━━ The records

Lemma count_outer_app (rhs : HashTable.t V) todo :
  ∀ pre rest counter sz count,
  length (HashTable.table rhs) = Z.to_nat (HashTable.tableSize rhs) →
  forallb determinate (HashTable.table rhs) = true →
  forallb determinate todo = true →
  HashTable.count_outer veq (length todo) (Z.of_nat (length pre))
    (HashTable.mk (pre ++ todo ++ rest) sz count) rhs counter
  = Some (Nat.iter (matching_pairs veq todo (HashTable.table rhs))
            (λ y, wrap (y + 1)) counter).
Proof.
  induction todo as [|c todo IH]; intros pre rest counter sz count Hl Hr Hd;
    [done|].
  cbn [forallb] in Hd. apply andb_prop in Hd as [Hc Hds].
  cbn [length HashTable.count_outer HashTable.table app].
  rewrite rd_app_middle. cbn [mbind option_bind].
  assert (Hnext : ∀ counter',
    HashTable.count_outer veq (length todo) (Z.of_nat (length pre) + 1)
      (HashTable.mk (pre ++ c :: todo ++ rest) sz count) rhs counter'
    = Some (Nat.iter (matching_pairs veq todo (HashTable.table rhs))
              (λ y, wrap (y + 1)) counter')).
  { intros counter'.
    replace (Z.of_nat (length pre) + 1)
      with (Z.of_nat (length (pre ++ [c])))
      by (rewrite length_app; simpl; lia).
    replace (pre ++ c :: todo ++ rest) with ((pre ++ [c]) ++ todo ++ rest)
      by (by rewrite <- app_assoc).
    by rewrite IH. }
  unfold matching_pairs. cbn [sum_list_with].
  destruct (isEmpty c) eqn:He; cbn [mbind option_bind].
  - by rewrite Hnext.
  - rewrite <- Hl.
    pose proof (count_inner_app c (HashTable.table rhs) [] [] counter
                  (HashTable.size rhs) (HashTable.elementCount rhs)
                  He Hc Hr) as H.
    cbn [length app] in H. change (Z.of_nat 0) with 0 in H.
    rewrite app_nil_r in H.
    replace (HashTable.mk (HashTable.table rhs) (HashTable.size rhs)
               (HashTable.elementCount rhs)) with rhs in H
      by (by destruct rhs).
    rewrite H. cbn [mbind option_bind]. rewrite Hnext.
    f_equal. rewrite Nat.add_comm. by rewrite Nat.iter_add.
Qed.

━━━━

→ **What is being asked**
Give back the complete material verbatim.

→ **Your solution**
Lemma count_outer_app (rhs : HashTable.t V) todo :
  ∀ pre rest counter sz count,
  length (HashTable.table rhs) = Z.to_nat (HashTable.tableSize rhs) →
  forallb determinate (HashTable.table rhs) = true →
  forallb determinate todo = true →
  HashTable.count_outer veq (length todo) (Z.of_nat (length pre))
    (HashTable.mk (pre ++ todo ++ rest) sz count) rhs counter
  = Some (Nat.iter (matching_pairs veq todo (HashTable.table rhs))
            (λ y, wrap (y + 1)) counter).
Proof.
  induction todo as [|c todo IH]; intros pre rest counter sz count Hl Hr Hd;
    [done|].
  cbn [forallb] in Hd. apply andb_prop in Hd as [Hc Hds].
  cbn [length HashTable.count_outer HashTable.table app].
  rewrite rd_app_middle. cbn [mbind option_bind].
  assert (Hnext : ∀ counter',
    HashTable.count_outer veq (length todo) (Z.of_nat (length pre) + 1)
      (HashTable.mk (pre ++ c :: todo ++ rest) sz count) rhs counter'
    = Some (Nat.iter (matching_pairs veq todo (HashTable.table rhs))
              (λ y, wrap (y + 1)) counter')).
  { intros counter'.
    replace (Z.of_nat (length pre) + 1)
      with (Z.of_nat (length (pre ++ [c])))
      by (rewrite length_app; simpl; lia).
    replace (pre ++ c :: todo ++ rest) with ((pre ++ [c]) ++ todo ++ rest)
      by (by rewrite <- app_assoc).
    by rewrite IH. }
  unfold matching_pairs. cbn [sum_list_with].
  destruct (isEmpty c) eqn:He; cbn [mbind option_bind].
  - by rewrite Hnext.
  - rewrite <- Hl.
    pose proof (count_inner_app c (HashTable.table rhs) [] [] counter
                  (HashTable.size rhs) (HashTable.elementCount rhs)
                  He Hc Hr) as H.
    cbn [length app] in H. change (Z.of_nat 0) with 0 in H.
    rewrite app_nil_r in H.
    replace (HashTable.mk (HashTable.table rhs) (HashTable.size rhs)
               (HashTable.elementCount rhs)) with rhs in H
      by (by destruct rhs).
    rewrite H. cbn [mbind option_bind]. rewrite Hnext.
    f_equal. rewrite Nat.add_comm. by rewrite Nat.iter_add.
Qed.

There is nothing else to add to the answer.